Typically the L1 TLB access time will be less than the cache access time to allow tag comparison in a set associative, physically tagged cache. A direct mapped cache can delay the tag check by assuming a hit. (For an in-order processor, a miss with immediate use of the data would need to wait for the miss to be handled, so there is no performance penalty. For an out-of-order processor, correcting for such wrong speculation can have noticeable performance impact. While an out-of-order process is unlikely to use a direct mapped cache, it may use way prediction which can behave similarly.) A virtually tagged cache can (in theory) delay TLB access even more since the TLB is only needed to verify permissions not to determine a cache hit and the handling of permission violations is generally somewhat expensive and rare.
This means that L1 TLB access time will generally not be made public since it will not influence software performance tuning.
L2 hit time would be equivalent to the L1 miss penalty. This will vary depending on the specific implementation and may not be a single value. E.g., If the TLB uses banking to support multiple accesses in a single cycle, bank conflicts can delay accesses, or if rehashing is used to support multiple page sizes, a page of the alternate size will take longer to find (both of these cases can accumulate delay under high utilization).
The time required for an L2 TLB fill can vary greatly. ARM and x86 use hardware TLB fill using a multi-level page table. Depending on where page table data can be cached and whether there is a cache hit, the latency of a TLB fill can be between the latency of a main memory access for each level of the page table and the latency of the cache where the page table data is found for each level (plus some overhead).
Complicating this further, more recent Intel x86 have paging-structure caches which allow levels of the page table to be skipped. E.g., if a page directory entry (an entry in a second level page table which points to a page of page table entries) is found in this cache, rather than starting from the base of the page table and doing four dependent look-ups only a single look-up is required.
(It might be worth noting that using a page the size of the virtual address region covered by a level of the page table (e.g., 2 MiB and 1 GiB for x86-64), reduces the depth of the page table hierarchy. Not only can using such large pages reduce TLB pressure, but it can also reduce the latency of a TLB miss.)

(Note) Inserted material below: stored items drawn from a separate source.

(* ===== verification/Tr069.v ===== *)
(** * TR-069: the auto-configuration server and its task queue

    internal/tr069/acs.go, internal/db/tr069.go, internal/api/cpe_rpc.go and
    migration 030. The devices are the equipment rows of [Inventory], with the
    columns the server adds; sessions live in the in-process store. Instants are
    seconds. A statement that fails, or whose answer is lost, is a flag of
    [Env]. *)

From S2P Require Import Prelude GoStrings LocalCache Decimal Inventory Cwmp.
From Stdlib Require Import Ascii.

Local Open Scope Z_scope.

Module Tr069.
Import Cwmp.

Definition StateUnknown : string := "unknown".
Definition StateRegistered : string := "registered".
Definition StateProvisioned : string := "provisioned".
Definition StateNeedsReprovision : string := "needs_reprovision".
Definition StateFault : string := "fault".

Definition TaskPending : string := "pending".
Definition TaskSent : string := "sent".
Definition TaskCompleted : string := "completed".
Definition TaskFailed : string := "failed".
Definition TaskExpired : string := "expired".

(** ** State *)

(** The columns of migration 030. *)
Record Managed : Type := MkManaged {
  m_OUI : option string;
  m_ProductClass : option string;
  ConnectionRequestURL : option string;
  SoftwareVersion : option string;
  HardwareVersion : option string;
  LastInformAt : option Z;
  LastInformEvent : option string;
  ProvisioningState : string;
  LastFault : option string;
  ACSDiscovered : bool
}.

Definition unmanaged : Managed := MkManaged None None None None None None None StateUnknown None false.
Definition ListCreditNotesForGSTR1 (up : bool) (year month : Z) (b : books) : result unit (list CreditNoteRow) :=
  if negb up then Err tt
  else Ok (omap (fun p =>
      i ← invoices b !! Original p.2; '(name, gstin, state) ← recipients b !! SubscriberID p.2;
      Some (MkNoteRow p.1 (Original p.2) (date_of (CreatedAt i)) (date_of (CreatedAt p.2)) name (default EmptyString gstin) state
              (amounts_of p.2)))
    (of_month year month (credit_notes b))).

(** ** The export (staffui/gstr1.go) *)

(** [time.Now().AddDate(0, -1, 0)]: a day the month before does not have runs
    over into the month it came from. *)
Definition month_before (today : Dates.date) : Z * Z :=
  let '(y, m, d) := today in
  let '(py, pm) := if m =? 1 then (y - 1, 12) else (y, m - 1) in
  if d <=? Dates.days_in_month py pm then (py, pm) else (y, m).

Definition parsePeriod (today : Dates.date) (raw : string) : option (Z * Z) :=
  let raw := trim_space raw in
  if String.eqb raw EmptyString then Some (month_before today)
  else
    '(y, m) ← cut "-" raw;
    year ← atoi y;
    if (year <? 2000) || (2200 <? year) then None
    else month ← atoi m; if (month <? 1) || (12 <? month) then None else Some (year, month).
(** C33: A sweep without trouble whose batch holds what is due deletes the file
    of every archive whose retention is over, marks exactly those rows purged,
    and leaves every other row alone. *)
Theorem sweep_clears_what_is_due now batch w :
  wf (archives w) ->
  Z.of_nat (length (List.filter (fun p => due_at now p.2) (map_to_list (rows (archives w))))) <= purge_limit batch ->
  (forall id r path, rows (archives w) !! id = Some r -> pathFromURL root (StorageURL r) = Ok path -> path ∉ dirs (disk w)) ->
  let '(failed, w') := PurgeOnce root now batch no_troubles w in
  failed = None /\
  forall id r, rows (archives w) !! id = Some r ->
    rows (archives w') !! id = Some (if due_at now r then purged now r else r) /\
    (due_at now r = true -> forall path, pathFromURL root (StorageURL r) = Ok path -> files (disk w') !! path = None).
Proof.
  intros Hwf Hlen Hdirs. unfold PurgeOnce, ListDueForPurge. cbn [list_up no_troubles cancelled_after].
  set (due := List.filter _ _) in *. set (l := merge_sort oldest_first due).
  assert (l ≡ₚ due) as Hperm by apply merge_sort_Permutation.
  rewrite take_ge by (rewrite Hperm; lia).
  assert (forall p, p ∈ l <-> rows (archives w) !! p.1 = Some p.2 /\ due_at now p.2 = true) as Hin.
  { intros [i r]. rewrite Hperm. unfold due. by rewrite elem_of_filterb, elem_of_map_to_list. }
  destruct (sweep_all now l w) as (Hrows & Hfiles & _).
  { rewrite Hperm. apply map_keys_NoDup. }
  { intros p Hp. apply Hin in Hp as [Hrow Hdue]. split_and!; [done | done |].
    destruct (wf_filed _ Hwf _ _ Hrow) as (doc & n & Hk & _ & _ & _ & _ & Hurl).
    exists (document_path rsegs doc n). assert (pathFromURL root (StorageURL p.2) = Ok (document_path rsegs doc n)) as Hu
      by (rewrite Hurl; by apply pathFromURL_document). split; [done |]. by eapply Hdirs. }
  split; [done |]. intros id r Hid. split; [| intros Hdue path Hp; by apply (Hfiles (id, r)); [apply Hin |]].
  rewrite (Hrows _ _ Hid). f_equal. destruct (due_at now r) eqn:Hdue.
  - rewrite bool_decide_eq_true_2; [done |]. apply list_elem_of_fmap. exists (id, r). split; [done |]. by apply Hin.
  - rewrite bool_decide_eq_false_2; [done |]. intros ([i r'] & -> & Hp)%list_elem_of_fmap. apply Hin in Hp as [Hrow Hd].
    cbn [fst snd] in *. congruence.
Qed.

End Documents.

(** *** Witnesses and examples *)

(** A stand-in for SHA-256. *)
Definition demo_sha (b : list Z) : string :=
  format_int (Z.of_nat (length b)) +:+ "-" +:+ format_int (foldr (fun z acc => z + 31 * acc) 0 b).

Definition demo_root : string := "/var/archive".
Definition demo_segments : list string := ["var"; "archive"]%string.
Definition empty_world : World := MkWorld (MkFS ∅ {["/"; "/var"; "/var/archive"]}%string) (MkTable ∅ 1).
Definition jan : Z := midnight (2026, 1, 20).
Definition feb : Z := midnight (2026, 2, 3).
Definition kyc (version : Z) : Document := MkDocument KindKYC 7 "../scan.pdf" (Some (MkReader [[version]; [2; 3]] false)).
Definition bill : Document := MkDocument KindInvoice 7 "INV-000007.pdf" (Some (MkReader [[9]] false)).
Definition kept_scan : World :=
  (Archive demo_sha demo_root DefaultRetention jan "42" None true (kyc 1) empty_world).2.

Lemma demo_root_ok : archive_root demo_root demo_segments.
Proof. split; [done |]. split; [done |]. repeat constructor. Qed.

Lemma wf_empty rsegs n : wf rsegs (MkTable ∅ n).
Proof. split; cbn; by intros * ?%lookup_empty_Some || (intros * Hi; by rewrite lookup_empty in Hi). Qed.

Lemma crash_leaves_whole_files_witness :
  files (crashed_Put 4 demo_root "42" None "kyc_document/x" (MkReader [[1]; [2]] false) (disk empty_world)) !!
    "/var/archive/kyc_document/x"%string = None.
Proof.
  destruct (crash_leaves_whole_files 4 demo_root "42" None "kyc_document/x" (MkReader [[1]; [2]] false)
    (disk empty_world) "/var/archive/kyc_document/x" "/var/archive/kyc_document/x") as [E | (_ & E & _)].
  - vm_compute. reflexivity.
  - vm_compute. intros E. discriminate E.
  - exact E.
  - vm_compute in E. discriminate E.
Defined.


Lemma archived_until_due_witness :
  exists r, Body (kyc 1) = Some r /\
    RetrieveLatest demo_sha demo_root true true KindKYC 7
      (foldl (exec demo_sha demo_root) kept_scan
         [EArchive DefaultRetention feb "43" (Some CallSync) true bill; EPurge (midnight (2031, 1, 19)) 200 no_troubles]) =
    Ok (Some (contents r, (1, new_record demo_sha demo_segments DefaultRetention jan (kyc 1) (MkReader [[1]; [2; 3]] false)))).
Proof.
  apply (archived_until_due demo_sha demo_root demo_segments demo_root_ok DefaultRetention jan "42" None true (kyc 1)
    empty_world 1 (new_record demo_sha demo_segments DefaultRetention jan (kyc 1) (MkReader [[1]; [2; 3]] false)) kept_scan).
  - apply wf_empty.
  - vm_compute. reflexivity.
  - constructor; [cbn; intros [E _]; discriminate E |]. constructor; [vm_compute; reflexivity | constructor].
Defined.

Definition scan_record : Record_ :=
  new_record demo_sha demo_segments DefaultRetention jan (kyc 1) (MkReader [[1]; [2; 3]] false).

Lemma kept_scan_rows : rows (archives kept_scan) = <[1 := scan_record]> ∅.
Proof. vm_compute. reflexivity. Qed.

Lemma kept_scan_wf : wf demo_segments (archives kept_scan).
Proof. apply (wf_archive demo_sha demo_root demo_segments demo_root_ok), wf_empty. Qed.

Lemma sweep_clears_what_is_due_witness :
  files (disk (PurgeOnce demo_root (midnight (2031, 1, 20)) 200 no_troubles kept_scan).2) !!
    "/var/archive/kyc_document/2026/01/7-scan.pdf"%string = None.
Proof.
  pose proof (sweep_clears_what_is_due demo_root demo_segments demo_root_ok (midnight (2031, 1, 20)) 200 kept_scan
    kept_scan_wf) as Hs.
  destruct (PurgeOnce demo_root (midnight (2031, 1, 20)) 200 no_troubles kept_scan) as [failed w'].
  destruct Hs as [_ Hs].
  - vm_compute. discriminate.
  - intros id r path Hr Hp. rewrite kept_scan_rows in Hr. apply lookup_insert_Some in Hr as [[_ <-] | [_ Hr]].
    + vm_compute in Hp. injection Hp as <-. apply (bool_decide_unpack _). vm_compute. exact I.
    + rewrite lookup_empty in Hr. discriminate Hr.
  - apply (Hs 1 scan_record); [by rewrite kept_scan_rows, lookup_insert_eq | vm_compute; reflexivity | vm_compute; reflexivity].
Defined.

A page table miss is handled by the operating system. This might result in the page still being in memory (e.g., if the write to swap has not been completed) in which case the latency will be relatively small. (The actual latency will depend on how the operating system implements this and on cache hit behavior, though cache misses both for the code and the data are likely since paging is an uncommon event.) If the page is no longer in memory, the latency of reading from secondary storage (e.g., a disk drive) is added to the software latency of handling an invalid page table entry (i.e., a page table miss).